Fu il Tenente a rompere il silenzio dopo le parole di Kafraghas, calato un po’ per lo stupore di sentire quella lingua straniera, un po’ per la lentezza nel comprendere il linguaggio della creatura mischiato al Comune, l’idioma in voga in quell’area geografica.

- C’è da prendere una decisione qui - Lo sguardo dell’uomo d’arme saettò sui suoi due “colleghi”, esortandoli spazientito.
- Ovvio, tradurremo il prigioniero verso l’accademia di Hoverdell, così da poter redigere un rapporto dettagliato da presentare al governo -
- Ma siete impazzito? - George sputò le parole come se avesse estratto la bastarda che aveva al fianco - Un viaggio così lungo è pericoloso, meglio portarlo alla città sacra di Jopelyn, i sacerdoti della Parola sapranno certamente interfacciarsi con la reggenza nel modo migliore -
- Ma sentitevi! - Protestò il Maestro - Come volete che si interfaccino i preti? Finiranno per darlo alle fiamme, altroché! -
- Ma per chi ci avete presi? Per dei trogloditi? Le persecuzioni degli eretici sono un ricordo, e poi questo è un elfo, non un eretico! -
- Ma cosa volete saperne voi di anatomia? Medicina? Voi che eseguite complessi rituali per curare un raffreddore, quando basta l’alchimia! -
- Vi fate fregio di rimedi rapidi, ma se vi diamo l’elfo sicuramente ci mettereste anni prima di redigere un rapporto! -
- Ditemi la verità George! Voi volete l’elfo solo per affibbiarvi un qualche merito di provvidenza con il Patriarca! -
- Sentite chi parla! Già vi vedo!: “Maestro Ugard della Contrada, Reggente della prima università di Hoverdell, il suo trattato sugli elfi è il libro di maggior successo nella storia!” -
- MA COME OSATE? LA CONOSCENZA! -
- BLASFEMIA, CONOSCENZA INTERESSATA LA VOSTRA! -

- PER AMORE DELL’ALTISSIMO! GIURO CHE ADESSO VI SBATTO IN CELLA CON L’ELFO - La voce del tenente quasi spaccò i muri mentre i suoi occhi roteavano all’indietro in una silente invocazione, poi, dopo essersi ricomposto ed aver tossicchiato un paio di volte, riprese il discorso - Essendo Il Maestro, massima espressione dell’autorità accademica qui ad Hops, ed essendo Padre George massima espressione del clero qui, sempre ad Hops, ed essendo Hops il fottuto villaggio dove IO sono l’autorità massima in termini di SICUREZZA, e, secondo la legge, sono tenuto a consultarvi ma, alla fine, in meriti di sicurezza beninteso, fare quello che ritengo giusto: il prigioniero lascerà la cella sotto custodia domani, avrà le fattezze celate onde evitare di agitare la plebe e sarà posto su di una carovana organizzata da me medesimo verso la Capitale, lì sarà direttamente il Reggente con il consiglio a decidere il da farsi con il prigioniero - Dopo quelle parole, il Tenente sembrava esausto.

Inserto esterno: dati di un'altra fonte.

(** X4.  No handler ever consumes quota: when no secret of the table is
    also the id of a row, [get_models], [chat_completions] and
    [completions] leave every row as it was except that [daily_usage] may
    have been reset to 0; rows are neither added nor removed, and no
    [daily_usage] is raised.  ([log_usage] is handed the id of the row but
    updates the rows whose secret equals it.) *)
Theorem handlers_never_raise_usage :
  forall (PyVal : Type) (env : Env PyVal) (request : Request) (w : World),
    ids_differ_from_keys (api_keys (db w)) ->
    only_reset (api_keys (db w)) (api_keys (db (fst (get_models env request w))))
    /\ only_reset (api_keys (db w)) (api_keys (db (fst (chat_completions env request w))))
    /\ only_reset (api_keys (db w)) (api_keys (db (fst (completions env request w)))).
Proof.
  intros PyVal env request w Hids.
  destruct (handlers_rows_as_gate env request w Hids) as (-> & -> & ->).
  pose proof (gate_rows env request w) as [Hreset _]. done.
Qed.

Lemma sample_ids_differ (usage : Z) (active : bool) :
  ids_differ_from_keys (api_keys (db (sample_world usage active))).
Proof.
  intros r r' Hr Hr'. simpl in *.
  apply list_elem_of_singleton in Hr as ->. apply list_elem_of_singleton in Hr' as ->.
  discriminate.
Qed.

Lemma handlers_never_raise_usage_witness :
  only_reset (api_keys (db (sample_world 1 true)))
    (api_keys (db (fst (get_models (sample_env 10 None) models_request
                          (sample_world 1 true))))).
Proof.
  apply (handlers_never_raise_usage string (sample_env 10 None) models_request
           (sample_world 1 true) (sample_ids_differ 1 true)).
Defined.

(** X5.  A table whose rows have never been used stays exactly as it is:
    when no row has a [last_used] value and no secret is also an id, the
    three handlers leave [api_keys] unchanged, so [last_used] stays NULL
    and no later request can trigger a reset. *)
Theorem unused_keys_stay_unused :
  forall (PyVal : Type) (env : Env PyVal) (request : Request) (w : World),
    ids_differ_from_keys (api_keys (db w)) ->
    (forall r, r ∈ api_keys (db w) -> last_used r = None) ->
    api_keys (db (fst (get_models env request w))) = api_keys (db w)
    /\ api_keys (db (fst (chat_completions env request w))) = api_keys (db w)
    /\ api_keys (db (fst (completions env request w))) = api_keys (db w).
Proof.
  intros PyVal env request w Hids Hnull.
  destruct (handlers_rows_as_gate env request w Hids) as (-> & -> & ->).
  assert (Hgate : api_keys (db (fst (validate_and_check_rate_limit env request w)))
                  = api_keys (db w)); [|done].
  unfold validate_and_check_rate_limit.
  destruct (get_client_key request) as [[|c0 key0]|]; try done.
  destruct w as [d calls]. unfold bind, with_db. cbn [db upstream_calls] in *.
  destruct (validate_api_key d (String c0 key0)) as [ui|]; [|done].
  cbn [db upstream_calls].
  assert (Hno : fst (check_rate_limit (now env) (String c0 key0) d) = d).
  { apply check_rate_limit_no_reset. intros c lu Hc Hlu.
    apply List.find_some in Hc as [Hin _]. apply list_elem_of_In in Hin.
    rewrite (Hnull c Hin) in Hlu. done. }
  destruct (check_rate_limit (now env) (String c0 key0) d) as [d' []];
    simpl in *; by subst.
Qed.

Lemma unused_keys_witness :
  api_keys (db (fst (get_models (sample_env 10 None) models_request fresh_world)))
  = api_keys (db fresh_world).
Proof.
  apply (unused_keys_stay_unused string (sample_env 10 None) models_request fresh_world).
  - intros r r' Hr Hr'. simpl in *.
    apply list_elem_of_singleton in Hr as ->. apply list_elem_of_singleton in Hr' as ->.
    discriminate.
  - intros r Hr. simpl in Hr. by apply list_elem_of_singleton in Hr as ->.
Defined.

- Verrò con voi - Ugard non perse tempo.
- Anche io - E nemmeno George.
- Metterò uno dei miei uomini come guardia personale ed interprete per il prigioniero - Sentenziò il tenente, gli altri due incrociarono scettici lo sguardo fra di loro, il militare si sentì in dovere di aggiungere - Sicché nessuno travisi la lingua ambigua del prigioniero per proprio tornaconto, uno dei miei uomini era un bandito delle pianure sanguinarie, in quelle terre remote parlano un dialetto arcaico, è la cosa più vicina che ho sentito a questo “elfico” -
Gli altri due incassarono ed annuirono, se non altro non erano stati obbligati a restare ad Hops, Kafraghas vedendo gli uomini allontanarsi tirò un sospiro di sollievo e poggiò la nuca contro il muro.